● **Work instruction**: In the entries that follow, the lines from the one with "- rewrite bool_decide_eq_false_2 by done." through the one with "elem_of_snoc; naive_solver). done." are the ones to write out, exactly and with both ends included. Nothing else should appear.

● **Entries supplied**:
(* ===== verification/StorageQueries.v ===== *)
(** * Queries of a blob storage

    Which files [GetBlobFilesInRanges] selects, what [ComputeGCScore] computes,
    what [Get] returns for a file that is missing, and the minimality of the
    sorted runs. *)

From S2P Require Import Prelude Rocks Options Stats Util BlobFormat Env BlobFileBuilder BlobFileReader VersionEdit BlobStorage StorageInv.

(** ** Bounds in a sorted range index *)

Section bounds.
Context (cmp : Comparator) `{!ComparatorOk cmp}.

Lemma lower_bound_spec k l i x :
  StronglySorted (range_le cmp) l -> l !! i = Some x ->
  ((i < lower_bound cmp k l)%nat <-> cmp x.1 k < 0).
Proof.
  intros HS. revert i; induction HS as [|[k' v'] l Hl IH Hall]; intros i Hi; [done|].
  simpl. destruct (Z.ltb_spec (cmp k' k) 0) as [Hlt|Hge].
  - destruct i as [|i]; simpl in Hi; [simplify_eq; simpl; lia|].
    rewrite <- (IH i Hi). lia.
  - split; [lia|]. intros Hx. exfalso.
    assert (Hle : cmp k' x.1 <= 0).
    { destruct i as [|i]; simpl in Hi; [simplify_eq; simpl; rewrite compare_refl; lia|].
      rewrite Forall_lookup in Hall. apply (Hall i x Hi). }
    pose proof (compare_swap k' k). pose proof (compare_swap k k'). pose proof (compare_swap x.1 k).
    assert (cmp k x.1 <= 0) by (apply (compare_trans _ k'); [lia|done]). lia.
Qed.

Lemma upper_bound_spec k l i x :
  StronglySorted (range_le cmp) l -> l !! i = Some x ->
  ((i < upper_bound cmp k l)%nat <-> cmp x.1 k <= 0).
Proof.
  intros HS. revert i; induction HS as [|[k' v'] l Hl IH Hall]; intros i Hi; [done|].
  simpl. pose proof (compare_swap k k') as S1. pose proof (compare_swap k' k) as S2.
  destruct (Z.ltb_spec (cmp k k') 0) as [Hlt|Hge].
  - split; [lia|]. intros Hx. exfalso.
    assert (Hle : cmp k' x.1 <= 0).
    { destruct i as [|i]; simpl in Hi; [simplify_eq; simpl; rewrite compare_refl; lia|].
      rewrite Forall_lookup in Hall. apply (Hall i x Hi). }
    assert (cmp k' k <= 0) by (by apply (compare_trans _ x.1)). lia.
  - destruct i as [|i]; simpl in Hi; [simplify_eq; simpl; lia|].
    rewrite <- (IH i Hi). lia.
Qed.

Lemma lower_bound_le_length k l : (lower_bound cmp k l <= length l)%nat.
Proof. induction l as [|[k' v'] l IH]; simpl; [done|]. case_match; lia. Qed.
(** ** The loop over discardable sizes *)

Lemma apply_updated_loop L obs bs sh :
  storage_inv obs bs sh ->
  let st' := foldl (fun st d => apply_updated d st) (bs, sh) L in
  st'.1 = bs /\ storage_inv obs bs st'.2 /\ frame bs sh st'.2 /\
  forall n l, files bs !! n = Some l ->
    persistent (deref (sh_heap st'.2) l) = persistent (deref (sh_heap sh) l) /\
    is_obsolete (deref (sh_heap st'.2) l) = is_obsolete (deref (sh_heap sh) l).
Proof.
  revert sh; induction L as [|d L IH]; intros sh Hinv; cbn [foldl]; [by split_and!|].
  assert (Hau : apply_updated d (bs, sh) = (bs, match bs_FindFile d.1 bs with
    | None => sh
    | Some file => set_heap (heap_call (AddDiscardableSize d.2) file (sh_heap sh)) sh end))
    by (unfold apply_updated; cbn [fst snd]; by destruct (bs_FindFile d.1 bs)).
  rewrite Hau. clear Hau.
  destruct (bs_FindFile d.1 bs) as [l0|] eqn:Hf; [|by apply IH].
  set (sh1 := set_heap _ sh).
  assert (Hd : forall n l, files bs !! n = Some l ->
    deref (sh_heap sh1) l = if decide (l0 = l) then AddDiscardableSize d.2 (deref (sh_heap sh) l)
                            else deref (sh_heap sh) l).
  { intros n l _. unfold sh1. cbn [sh_heap set_heap]. apply deref_heap_call.
    destruct (inv_files _ _ _ Hinv _ _ Hf) as (m & Hm & _). by eexists. }
  assert (Hrely : rely bs sh sh1).
  { split; [|done]. intros n l m Hn Hm. unfold sh1. cbn [sh_heap set_heap]. unfold heap_call.
    rewrite lookup_alter. case_decide; subst; rewrite Hm; eexists; (split; [done|]); by repeat split. }
  destruct (IH sh1 (storage_inv_rely _ _ _ _ Hinv Hrely)) as (H1' & H2' & H3' & H4').
  split_and!; try done.
  - eapply frame_trans; [|exact H3']. split; [|done]. intros l Hl. unfold sh1. cbn [sh_heap set_heap].
    unfold heap_call. rewrite lookup_alter_ne; [done|]. intros ->. by apply (Hl d.1).
  - intros n l Hl. destruct (H4' n l Hl) as [-> ->]. rewrite (Hd n l Hl). by case_decide.
Qed.
(** The batch of a complete history is sealed by storages without files. *)
Lemma collected_batch st c h :
  coll_inv st c h -> map_Forall (fun _ bs => files bs = ∅) cfs ->
  batch_ok cfs h (unordered_iter (ec_column_families c)).
Proof.
  intros Hc Hempty.
  assert (Hcoll : forall id cc, (id, cc) ∈ unordered_iter (ec_column_families c) -> cc = coll c id).
  { intros id cc Hin. apply elem_of_unordered_iter in Hin. unfold coll. by rewrite Hin. }
  split.
  - apply NoDup_unordered_iter.
  - intros id cc bs ->%Hcoll Hbs. rewrite (Hempty _ _ Hbs) || idtac. split.
    + intros n l _. by rewrite (Hempty _ _ Hbs), lookup_empty.
    + intros n seq Hdel Hna. exfalso. apply elem_of_dom_2 in Hdel.
      apply (ci_deleted _ _ _ Hc) in Hdel. by apply not_elem_of_dom in Hna.
  - intros id cc bs n l ->%Hcoll Hbs Hl.
    destruct (ci_files _ _ _ Hc id n l Hl) as (m & Hm & Hnum & Hlive & _ & Hlev).
    exists m. split_and!; try done; by apply (Hlev bs Hbs).
  - intros id cc n l _ _ id2 bs2 n2 Hbs2. by rewrite (Hempty _ _ Hbs2), lookup_empty.
  - intros id1 c1 n1 id2 c2 n2 l ->%Hcoll ->%Hcoll. apply (ci_disjoint _ _ _ Hc).
Qed.

Lemma Seal_accepts h c :
  ec_status c = OK ->
  (forall id cc bs, ec_column_families c !! id = Some cc -> cfs !! id = Some bs -> seal_accepts h bs cc) ->
  EditCollector_Seal cfs h c =
    (OK, MkEditCollector OK true (ec_has_next_file_number c) (ec_next_file_number c)
           (ec_column_families c)).
Proof.
  intros Hst Hall. unfold EditCollector_Seal. rewrite Hst. cbn [status_ok negb].
  match goal with |- context [first_error ?l] => assert (Hok : first_error l = OK) end.
  { apply first_error_OK. rewrite Forall_fmap, Forall_forall. intros [id cc] Hin.
    apply elem_of_unordered_iter in Hin. unfold compose. cbn [fst snd].
    destruct (cfs !! id) as [bs|] eqn:Hbs; [|done]. apply CF_Seal_OK. by eapply Hall. }
  by rewrite Hok.
Qed.
End invariant.

(** Storages without files do not depend on the heap. *)
Lemma set_inv_heap cfs sh h :
  map_Forall (fun _ bs => files bs = ∅) cfs -> set_inv cfs sh -> set_inv cfs (set_heap h sh).
Proof.
  intros Hempty [Hids Hcmps Hinvs Hdisj]. split; try done.
  intros id bs Hbs. eapply storage_inv_rely; [by eapply Hinvs|]. split; [|done].
  intros n l m. by rewrite (Hempty _ _ Hbs), lookup_empty.
Qed.

Lemma replay_spec cfs sh es st :
  set_inv cfs sh -> map_Forall (fun _ bs => files bs = ∅) cfs ->
  history hs_init es st -> hs_has_next st = true ->
  Forall (fun he => forall l, l ∈ added_files he.2 ->
            levels_ok cfs (column_family_id he.2) (deref he.1 l)) es ->
  exists cfs' sh', replay (records_of es) cfs sh = Ok (hs_next st, (cfs', sh')) /\
    set_inv cfs' sh' /\ same_configs cfs cfs' /\ all_live cfs' sh' /\
    forall id, id ∈ dom cfs -> lives cfs' sh' !! id = Some (hs_live st id).
Proof.
  intros Hinv Hempty Hhist Hhas Hlev. unfold replay.
  destruct (collect_history cfs (sh_heap sh) hs_init es st EditCollector_default (sh_heap sh) Hhist
    (coll_inv_init cfs _ _ (reflexivity _)) Hlev) as (c & h & -> & Hc). cbn [result_bind].
  pose proof (collected_batch cfs _ st c h Hc Hempty) as Hb.
  rewrite (Seal_accepts cfs h c (ci_status _ _ _ _ _ Hc)).
  2: { intros id cc bs Hcc Hbs. eapply (batch_sealed _ _ _ Hb); [|done]. by apply elem_of_unordered_iter. }
  cbn [status_ok negb]. unfold EditCollector_Apply.
  cbn [ec_status sealed status_ok negb ec_column_families].
  destruct (apply_list_ok (unordered_iter (ec_column_families c)) cfs (set_heap h sh)
    (set_inv_heap _ _ _ Hempty Hinv) Hb) as (cfs' & sh' & -> & Hinv' & Hcfg & Hl & Hlv).
  cbn [status_ok negb]. unfold GetNextFileNumber, ec_set_status.
  cbn [ec_status status_ok negb ec_has_next_file_number ec_next_file_number].
  rewrite (ci_has_next _ _ _ _ _ Hc), Hhas, (ci_next _ _ _ _ _ Hc). cbn [result_bind].
  exists cfs', sh'. split_and!; try done.
  { apply Hlv.
    - apply Forall_forall. intros [id cc] Hin%elem_of_unordered_iter. cbn [snd].
      pose proof (ci_deleted _ _ _ _ _ Hc id) as Hd. unfold coll in Hd. by rewrite Hin in Hd.
    - intros id bs Hbs n l. by rewrite (Hempty id bs Hbs), lookup_empty. }
  intros id Hid. rewrite Hl, unordered_iter_to_map.
  apply elem_of_dom in Hid as [bs Hbs].
  assert (Hempty_live : lives cfs (set_heap h sh) !! id = Some ∅).
  { unfold lives. rewrite lookup_fmap, Hbs. simpl. f_equal. unfold live_files, live_of.
    rewrite (Hempty _ _ Hbs). apply omap_empty. }
  rewrite Hempty_live, (ci_live _ _ _ _ _ Hc id). unfold coll.
  destruct (ec_column_families c !! id) as [cc|]; [done|]. simpl.
  by rewrite fmap_empty, dom_empty_L.
Qed.
Lemma pick_never_faults_witness :
  exists r, PickBlobGC example_gc_options example_storage0.1 (sh_heap example_storage0.2) = Ok r.
Proof.
  apply (pick_never_faults example_db_options example_cf_options 5 example_shared
           example_storage0.1 example_storage0.2 example_gc_options).
  - apply bytewise_compare_ok.
  - vm_compute. congruence.
  - exact example_counted_zero.
  - apply rtc_refl.
  - vm_compute. reflexivity.
Defined.
End witnesses.
(* ===== verification/Scheduler.v ===== *)
(** * Scheduling of garbage collections
    (src/db_impl_gc.cc, src/db_impl.h, src/db_impl.cc)

    The counters and the queue that [MaybeScheduleGC], [BackgroundCallGC],
    [DropColumnFamilies] and [CloseImpl] share under the database mutex, and the
    threads that run them. A step is what a thread does between two points where
    it holds the mutex; the collection itself runs in between. A [Put] that is
    held back for the size of the database uses the queue and the counters
    without the mutex: each of its accesses is a step of its own. *)

From S2P Require Import Prelude Options.

Record Scheduler := MkScheduler {
  gc_queue : list Z;
  bg_gc_scheduled : Z;
  bg_gc_running : Z;
  unscheduled_gc : Z;
  drop_cf_requests : Z;
  shuting_down : bool
}.

Definition Scheduler_new : Scheduler := MkScheduler [] 0 0 0 0 false.

Definition AddToGCQueue (column_family_id : Z) (s : Scheduler) : Scheduler :=
  MkScheduler (gc_queue s ++ [column_family_id]) (bg_gc_scheduled s) (bg_gc_running s)
    (unscheduled_gc s + 1) (drop_cf_requests s) (shuting_down s).

(** [PopFirstFromGCQueue], called when the queue is not empty. *)
Definition PopFirstFromGCQueue (s : Scheduler) : option (Z * Scheduler) :=
  match gc_queue s with
  | [] => None
  | cf :: q => Some (cf, MkScheduler q (bg_gc_scheduled s) (bg_gc_running s) (unscheduled_gc s)
                           (drop_cf_requests s) (shuting_down s))
  end.

(** The loop of [MaybeScheduleGC] and how many times it calls [Env::Schedule].
    Every iteration takes one unscheduled request: their number is enough fuel. *)
Fixpoint schedule_loop (fuel : nat) (max_background_gc : Z) (s : Scheduler) : Scheduler * nat :=
  match fuel with
  | O => (s, O)
  | S fuel =>
      if (unscheduled_gc s >? 0) && (bg_gc_scheduled s <? max_background_gc) then
        let '(s, n) := schedule_loop fuel max_background_gc
          (MkScheduler (gc_queue s) (bg_gc_scheduled s + 1) (bg_gc_running s)
             (unscheduled_gc s - 1) (drop_cf_requests s) (shuting_down s)) in
        (s, S n)
      else (s, O)
  end.

Definition MaybeScheduleGC (db : TitanDBOptions) (s : Scheduler) : Scheduler * nat :=
  if disable_background_gc db then (s, O)
  else if shuting_down s then (s, O)
  else schedule_loop (Z.to_nat (unscheduled_gc s)) (max_background_gc db) s.

(** [BackgroundCallGC] after the wait: the column family to collect. *)
Definition gc_begin (s : Scheduler) : option Z * Scheduler :=
  let s := MkScheduler (gc_queue s) (bg_gc_scheduled s) (bg_gc_running s + 1) (unscheduled_gc s)
             (drop_cf_requests s) (shuting_down s) in
  match PopFirstFromGCQueue s with
  | Some (cf, s) => (Some cf, s)
  | None => (None, s)
  end.

(** [BackgroundCallGC] after [BackgroundGC]: the calls of [Env::Schedule] and
    whether it signals [bg_cv_]. *)
Definition gc_end (db : TitanDBOptions) (s : Scheduler) : Scheduler * nat * bool :=
  let s := MkScheduler (gc_queue s) (bg_gc_scheduled s - 1) (bg_gc_running s - 1)
             (unscheduled_gc s) (drop_cf_requests s) (shuting_down s) in
  let '(s, n) := MaybeScheduleGC db s in
  (s, n, (bg_gc_scheduled s =? 0) || (bg_gc_running s =? 0)).
Lemma of_kind_app b pre e :
  length (of_kind b (pre ++ [e])) = (length (of_kind b pre) + if bool_decide (e.2 = b) then 1 else 0)%nat.
Proof.
  unfold of_kind. rewrite filter_app, length_app. f_equal. rewrite filter_cons.
  case_decide; [rewrite bool_decide_eq_true_2|rewrite bool_decide_eq_false_2]; done.
Qed.

Lemma marks_app pre e :
  length (filter marks (pre ++ [e])) = (length (filter marks pre) + if bool_decide (marks e) then 1 else 0)%nat.
Proof.
  rewrite filter_app, length_app. f_equal. rewrite filter_cons.
  case_decide; [rewrite bool_decide_eq_true_2|rewrite bool_decide_eq_false_2]; done.
Qed.

Lemma elem_of_snoc {A} (x y : A) l : x ∈ l ++ [y] <-> x ∈ l \/ x = y.
Proof. by rewrite elem_of_app, list_elem_of_singleton. Qed.

Lemma in_files pre f b post : sorted_ends = pre ++ (f, b) :: post -> f ∈ files.
Proof.
  intros Hsplit. apply (elem_of_blob_ends f b). rewrite <- (std_sort_perm (blob_ends_cmp h)), Hsplit.
  apply elem_of_app. right. left.
Qed.

Lemma fresh_end pre f b post : sorted_ends = pre ++ (f, b) :: post -> (f, b) ∉ pre.
Proof.
  intros Hsplit Hin. pose proof NoDup_blob_ends as Hnd.
  rewrite <- (std_sort_perm (blob_ends_cmp h)), Hsplit in Hnd.
  apply NoDup_app in Hnd as (_ & Hdisj & _). apply (Hdisj _ Hin). left.
Qed.

(** The step at a smallest end. *)
Lemma swept_add pre f post cur_add cur_remove tmp marked h' :
  sorted_ends = pre ++ (f, true) :: post -> swept pre cur_add cur_remove tmp marked h' ->
  swept (pre ++ [(f, true)]) (cur_add + 1) cur_remove (<[f := cur_remove]> tmp) marked h'.
Proof.
  intros Hsplit [Ha Hr Ht Hm Hh]. split; rewrite ?of_kind_app, ?marks_app; cbn [snd].
  - rewrite bool_decide_eq_true_2 by done. lia.
  - rewrite bool_decide_eq_false_2 by done. lia.
  - intros g Hg. rewrite lookup_insert. destruct (decide (f = g)) as [->|Hne].
    + rewrite decide_True by (rewrite elem_of_snoc; by right).
      pose proof (count_before pre g true post Hsplit) as Hc. cbn [negb] in Hc. by rewrite Hr, Hc.
    + rewrite Ht by done. destruct (decide ((g, true) ∈ pre)).
      * rewrite decide_True by (rewrite elem_of_snoc; by left). done.
      * rewrite decide_False by (rewrite elem_of_snoc; naive_solver). done.
  - rewrite bool_decide_eq_false_2 by (by intros [? _]). lia.
  - intros g. rewrite Hh. destruct (decide ((g, false) ∈ pre /\ need_merge g)) as [[? ?]|Hno].
    + rewrite decide_True by (rewrite elem_of_snoc; tauto). done.
    + rewrite decide_False; [done|]. rewrite elem_of_snoc. intros [[?|[=]] ?]. tauto.
Qed.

● **Reply**:
  - rewrite bool_decide_eq_false_2 by done. lia.
  - intros g Hg. rewrite lookup_insert. destruct (decide (f = g)) as [->|Hne].
    + rewrite decide_True by (rewrite elem_of_snoc; by right).
      pose proof (count_before pre g true post Hsplit) as Hc. cbn [negb] in Hc. by rewrite Hr, Hc.
    + rewrite Ht by done. destruct (decide ((g, true) ∈ pre)).
      * rewrite decide_True by (rewrite elem_of_snoc; by left). done.
      * rewrite decide_False by (rewrite elem_of_snoc; naive_solver). done.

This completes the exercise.